Germany’s rapidly rising Eurosceptics have dealt a fresh embarrassing blow to Angela Merkel’s ruling Christian Democrats party in state elections in Hamburg.
Alternative for Germany (AfD), which wants to force crisis-hit countries such as Greece out of the single currency, looked likely to win its first seats in a west German parliament.
The AfD vote was hovering just above the 5 per cent threshold needed to win seats in parliament in initial projections based on a partial vote count.
The AfD made significant gains from Mrs Merkel’s Christian Democrats, who saw their share of the vote fall by a projected 5.9 per cent in one of their worst results in recent times.
Hamburg, one of three city states along with Berlin and Bremen, has been a fortress for the centre-left Social Demoracts since the Second World War, and the winner of the vote was never in doubt.
AfD supporters react to preliminary election results in Hamburg
But this was the first time support for the AfD has been tested in a west German state, after it made striking gains in the less affluent east last year.
It is also the first election since the anti-Islam and anti-immigrant Pegida movement swept though the German political scene.
Unlike Eurosceptic parties in other countries, the AfD is not opposed to the EU, but wants an end to the single currency, starting with the expulsion of poorly performing economies like Greece.

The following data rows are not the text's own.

(** * ColdFusion L1 driver: address codec, discovery and connection commands

    A shallow embedding of [coldfusion/driver_commands.py] (class
    [DriverCommands]) and the properties of it that the design document
    states.

    Conventions of the embedding.
    - Python [int] is [Z]; [None]-able values are [option]; [str] is
      [string] (the device speaks ASCII).
    - A Python exception is a [Raise] result.  The logger is a write-only
      side channel: the entries an [except] handler writes before it
      re-raises travel with the exception ([Raise e diag]); purely
      informational entries are not recorded.
    - The HTTP session is an external collaborator.  Discovery reads a
      device snapshot ([Device]); the mutating commands talk to a
      response oracle and return the list of requests they issued.
    - The port objects of a linecard are read as records that carry
      their "Type" and "Breakout" fields ([PortJson]); an answer that
      lacks one of them is outside the model.
    - Memory is assumed to suffice, except where the length of a string
      is the caller's to choose: string repetition ([str_mul]) takes the
      interpreter's limits as parameters. *)

From Stdlib Require Import ZArith NArith List String Ascii Bool Lia.
From Stdlib Require Import Decimal DecimalString DecimalN DecimalFacts.
From stdpp Require Import base option list gmap strings.

Set Warnings "-register-all".
Local Open Scope string_scope.
Local Open Scope list_scope.
Local Open Scope Z_scope.

(** ** Exceptions and results *)

(** A decoded JSON document, as [r.json()] returns it. *)
Inductive json : Type :=
  | JNull
  | JBool (b : bool)
  | JNum (z : Z)
  | JStr (s : string)
  | JArr (l : list json)
  | JObj (fields : list (string * json)).

Inductive exn : Type :=
  | KeyError (k : string)
  | IndexError
  | ValueError
  | TypeError
  | AttributeError
  | HTTPError (status : Z)
  | ColdFusionException (description : json)
  | OverflowError
  | MemoryError.

(** What the [except] handler of the mapping pass writes to the logger. *)
Inductive log_event : Type :=
  | LogException (e : exn)
    (* logger.error("$$$ Exception populating mapping - " + traceback) *)
  | LogBladeKeys (lc : Z) (keys : gset string).
    (* logger.info("$$$ _blades[{0}] keys={1}", lc, sorted(keys)) *)

Inductive result (A : Type) : Type :=
  | Ok (a : A)
  | Raise (e : exn) (diag : list log_event).
Arguments Ok {A} a.
Arguments Raise {A} e diag.

Definition raise {A} (e : exn) : result A := Raise e [].

Definition bind {A B} (m : result A) (k : A -> result B) : result B :=
  match m with
  | Ok a => k a
  | Raise e d => Raise e d
  end.

Declare Scope py_scope.
Delimit Scope py_scope with py.
Notation "'let*' x := m 'in' k" := (bind m (fun x => k))
  (at level 10, x pattern, m at level 100, k at level 200) : py_scope.
Local Open Scope py_scope.

(** ** Python string primitives *)

(** [s.split(sep)] for a one-character separator. *)
Fixpoint split_on (sep : ascii) (s : string) : list string :=
  match s with
  | EmptyString => [EmptyString]
  | String c s' =>
      if Ascii.eqb c sep then EmptyString :: split_on sep s'
      else match split_on sep s' with
           | h :: t => String c h :: t
           | [] => [String c EmptyString]
           end
  end.

(** [s.replace(a, b)] for one-character [a] and [b]. *)
Fixpoint replace_char (a b : ascii) (s : string) : string :=
  match s with
  | EmptyString => EmptyString
  | String c s' => String (if Ascii.eqb c a then b else c) (replace_char a b s')
  end.

(** [s.find(c)]: index of the first occurrence, [-1] when there is none. *)
Fixpoint find_char (c : ascii) (s : string) : Z :=
  match s with
  | EmptyString => -1
  | String x s' =>
      if Ascii.eqb x c then 0
      else let r := find_char c s' in if r <? 0 then -1 else r + 1
  end.

(** [sep * n]: a string repeated; a non-positive count gives [""]. *)
Definition str_repeat (s : string) (n : Z) : string :=
  Nat.iter (Z.to_nat n) (String.append s) EmptyString.

Definition is_digit (c : ascii) : bool :=
  (48 <=? nat_of_ascii c)%nat && (nat_of_ascii c <=? 57)%nat.

(** The ASCII white space that [int()] and [str.strip()] skip. *)
Definition is_space (c : ascii) : bool :=
  let n := nat_of_ascii c in
  (n =? 32)%nat || ((9 <=? n)%nat && (n <=? 13)%nat).

Fixpoint lstrip (s : string) : string :=
  match s with
  | EmptyString => EmptyString
  | String c s' => if is_space c then lstrip s' else s
  end.

Fixpoint rstrip (s : string) : string :=
  match s with
  | EmptyString => EmptyString
  | String c s' =>
      match rstrip s' with
      | EmptyString => if is_space c then EmptyString else String c EmptyString
      | r => String c r
      end
  end.

Definition strip (s : string) : string := rstrip (lstrip s).

(** Value of a non-empty run of decimal digits. *)
Definition digits_value (s : string) : option Z :=
  match NilZero.uint_of_string s with
  | Some u => Some (Z.of_N (N.of_uint u))
  | None => None
  end.

(** [int(s)]: optional surrounding white space, an optional sign, then
    decimal digits; anything else is a [ValueError]. *)
Definition py_int (s : string) : result Z :=
  let t := strip s in
  let '(neg, d) :=
    match t with
    | String c d =>
        if Ascii.eqb c "-" then (true, d)
        else if Ascii.eqb c "+" then (false, d)
        else (false, t)
    | EmptyString => (false, t)
    end in
  match digits_value d with
  | Some v => Ok (if neg then - v else v)
  | None => raise ValueError
  end.

(** [str(n)] and ["{0}".format(n)] for an [int]. *)
Definition str_N (n : N) : string := NilZero.string_of_uint (N.to_uint n).

Definition py_str (z : Z) : string :=
  if z <? 0 then String "-" (str_N (Z.to_N (- z))) else str_N (Z.to_N z).

(** ["{0:02}".format(n)]: sign-aware zero padding to width 2. *)
Definition fmt02 (z : Z) : string :=
  if z <? 0 then py_str z
  else let s := py_str z in
       if (String.length s <? 2)%nat then String "0" s else s.

(** ["{0:01}".format(n)]: width 1 never pads. *)
Definition fmt01 (z : Z) : string := py_str z.

(** [l[i]] with Python's negative indices. *)
Definition py_getitem {A} (l : list A) (i : Z) : result A :=
  let n := Z.of_nat (length l) in
  let j := if i <? 0 then i + n else i in
  if (j <? 0) || (n <=? j) then raise IndexError
  else match l !! Z.to_nat j with
       | Some x => Ok x
       | None => raise IndexError
       end.

(** ** Address codec *)

Definition _qport (port : Z) (lane : option Z) : string :=
  match lane with
  | Some l =>
      if negb (l =? 0) && (1 <=? l)
      then fmt02 port +:+ "_" +:+ py_str l
      else fmt02 port
  | None => fmt02 port
  end.

Definition _qport_abs (lc port : Z) (lane : option Z) : string :=
  match lane with
  | Some l =>
      if negb (l =? 0)
      then py_str lc +:+ "." +:+ fmt02 port +:+ "_" +:+ py_str l
      else py_str lc +:+ "." +:+ fmt02 port
  | None => py_str lc +:+ "." +:+ fmt02 port
  end.

Definition _portid (port : string) : result string :=
  let parts := split_on "/" port in
  let* p1 := py_getitem parts 1 in
  let* p2 := py_getitem parts 2 in
  Ok (p1 +:+ "." +:+ replace_char "_" ":" p2).

Definition _parse_lport (str : string) : result (Z * Z * Z) :=
  match split_on "." str with
  | [lc; port_lane] =>
      let parts := split_on ":" port_lane in
      let* (port, lane) :=
        match parts with
        | [p; l] => Ok (p, l)
        | p :: _ => Ok (p, "-1")
        | [] => raise IndexError
        end in
      let* a := py_int lc in
      let* b := py_int port in
      let* c := py_int lane in
      Ok (a, b, c)
  | _ => raise ValueError
  end.

Definition str_slice_from (s : string) (i : Z) : string :=
  String.substring (Z.to_nat i) (String.length s - Z.to_nat i) s.

Definition str_slice_to (s : string) (i : Z) : string :=
  String.substring 0 (Z.to_nat i) s.

Definition _linecard_port_lane (port : string)
  : result (string * string * option Z) :=
  let parts := split_on "/" port in
  let* linecard := py_getitem parts 1 in
  let* p2 := py_getitem parts 2 in
  let idx := find_char "_" p2 in
  if 0 <=? idx then
    let* lane := py_int (str_slice_from p2 (idx + 1)) in
    Ok (linecard, str_slice_to p2 idx, Some lane)
  else Ok (linecard, p2, None).

(** ** Monadic list traversals (the [for] loops) *)

Fixpoint mapM {A B} (f : A -> result B) (l : list A) : result (list B) :=
  match l with
  | [] => Ok []
  | a :: l' =>
      let* b := f a in
      let* bs := mapM f l' in
      Ok (b :: bs)
  end.

(** A loop whose body emits a batch of effects; the batches are
    concatenated in iteration order and the first exception aborts. *)
Fixpoint concat_mapM {A B} (f : A -> result (list B)) (l : list A)
  : result (list B) :=
  match l with
  | [] => Ok []
  | a :: l' =>
      let* x := f a in
      let* xs := concat_mapM f l' in
      Ok (x ++ xs)
  end.

(** [for i in range(len(l))] paired with [l[i]]. *)
Definition enumerate {A} (l : list A) : list (Z * A) :=
  zip (seqZ 0 (Z.of_nat (length l))) l.

(** An [except Exception:] handler that logs and re-raises. *)
Definition log_and_reraise {A} (handler : exn -> list log_event)
    (m : result A) : result A :=
  match m with
  | Ok a => Ok a
  | Raise e d => Raise e (d ++ handler e)
  end.

(** ** Device snapshot read by discovery *)

Record PortJson : Type := {
  pj_Type : string;
  pj_Breakout : bool
}.

Record ChassisJson : Type := {
  cj_SessionId : string;
  cj_Serial : string;
  cj_Linecards : list (option json)
}.

(** [Egress] of one port in a show-flow answer: one array per destination,
    its slots strings or null. *)
Abbreviation egress_t := (list (list (option string))).

Record Device : Type := {
  (* GET /chassis/ *)
  dev_chassis : result ChassisJson;
  (* GET /chassis/linecards/{lc}/ports, with the 0-based index the driver
     puts in the path *)
  dev_ports : Z -> result (list PortJson);
  (* POST /chassis/do/show-flow with body {Ports: ...}; the answer is
     flows['Ports'][i]['Egress'] for each i *)
  dev_show_flow : list string -> result (list egress_t)
}.

(** ** Resource tree returned by discovery *)

Record Port : Type := {
  port_resource_id : string;
  port_model_name : string;
  port_serial_number : string;
  port_parent : string   (* resource id of the owning blade *)
}.

Record Blade : Type := {
  blade_resource_id : string;
  blade_model_name : string;
  blade_serial_number : string;
  blade_ports : list Port
}.

Record Chassis : Type := {
  chassis_resource_id : string;
  chassis_address : string;
  chassis_model_name : string;
  chassis_serial_number : string;
  chassis_blades : list Blade
}.

(** One call [mapped_to.add_mapping(port_obj)]. *)
Record Mapping : Type := {
  mapped_to : Port;
  mapped_from : Port
}.

Record ResourceDescription : Type := {
  rd_chassis : Chassis;
  rd_mappings : list Mapping
}.

(** The inner dictionaries of [_blades] are keyed by port id; the outer
    one is kept as an association list in insertion order, which for the
    small integer keys used here is also the order [_blades.items()]
    yields. *)
Abbreviation blade_dict := (gmap string Port).
Abbreviation blades_t := (list (Z * gmap string Port)).

Definition dict_of_ports (ports : list Port) : blade_dict :=
  foldl (fun d p => <[port_resource_id p := p]> d) ∅ ports.

Fixpoint blades_get (_blades : blades_t) (lc : Z) : option blade_dict :=
  match _blades with
  | [] => None
  | (k, d) :: rest => if k =? lc then Some d else blades_get rest lc
  end.


Definition dict_getitem (d : blade_dict) (k : string) : result Port :=
  match d !! k with
  | Some p => Ok p
  | None => raise (KeyError k)
  end.

(** ** Discovery, first pass: blades and ports *)

Definition is_breakout (pj : PortJson) : bool :=
  pj_Breakout pj && String.eqb (pj_Type pj) "OPort_CF1".

Definition lane_port (lc port lane : Z) : Port :=
  {| port_resource_id := _qport (port + 1) (Some (lane + 1));
     port_model_name := "Generic L1 Port";
     port_serial_number :=
       fmt02 (lc + 1) +:+ "." +:+ fmt01 (port + 1) +:+ "." +:+ py_str (lane + 1);
     port_parent := py_str (lc + 1) |}.

Definition plain_port (lc port : Z) : Port :=
  {| port_resource_id := _qport (port + 1) None;
     port_model_name := "Generic L1 Port";
     port_serial_number :=
       fmt02 (lc + 1) +:+ "." +:+ fmt01 (port + 1) +:+ ".1";
     port_parent := py_str (lc + 1) |}.

(** Body of the [for port in range(0, len(ports_json))] loop. *)
Definition make_ports (lc : Z) (entry : Z * PortJson) : list Port :=
  let '(port, pj) := entry in
  if is_breakout pj
  then map (lane_port lc port) (seqZ 0 4)
  else [plain_port lc port].

Definition build_blade (dev : Device) (lc : Z)
  : result (Blade * (Z * blade_dict)) :=
  let* ports_json := dev_ports dev lc in
  let ports := concat (map (make_ports lc) (enumerate ports_json)) in
  Ok ({| blade_resource_id := py_str (lc + 1);
         blade_model_name := "Generic L1 Module";
         blade_serial_number := "L";
         blade_ports := ports |},
      (lc + 1, dict_of_ports ports)).

(** Body of the [for lc in range(len(linecards_json))] loop, from slot
    index [lc] on. *)
Fixpoint build_blades (dev : Device) (lc : Z) (slots : list (option json))
  : result (list (Blade * (Z * blade_dict))) :=
  match slots with
  | [] => Ok []
  | None :: rest => build_blades dev (lc + 1) rest
  | Some _ :: rest =>
      let* b := build_blade dev lc in
      let* bs := build_blades dev (lc + 1) rest in
      Ok (b :: bs)
  end.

AfD gains in Hamburg were not as dramatic as last year’s in Thuringia, where it won 12 per cent of the vote, or Brandenburg and Saxony, in each of which it won around 10 per cent
“I am pleased that we have entered parliament,” the party’s local leader, Jörn Kruse, said. “I am confident that the count will confirm what the forecast says.”
Jörn Kruse of the AfD political party
There was good news for the Free Democrats, Germany’s closest equivalent to the Liberal Democrats, who were wipeed out in federal elections last year in a backlash against their coalition with Mrs Merkel’s Christian Democrats.
Projections saw the Free Democrats winning their first seats since that debacle, with around 7 per cent of the vote.
The Social Democrats lost their absolute majority, but looked set to dominate any coalition with 47 per cent.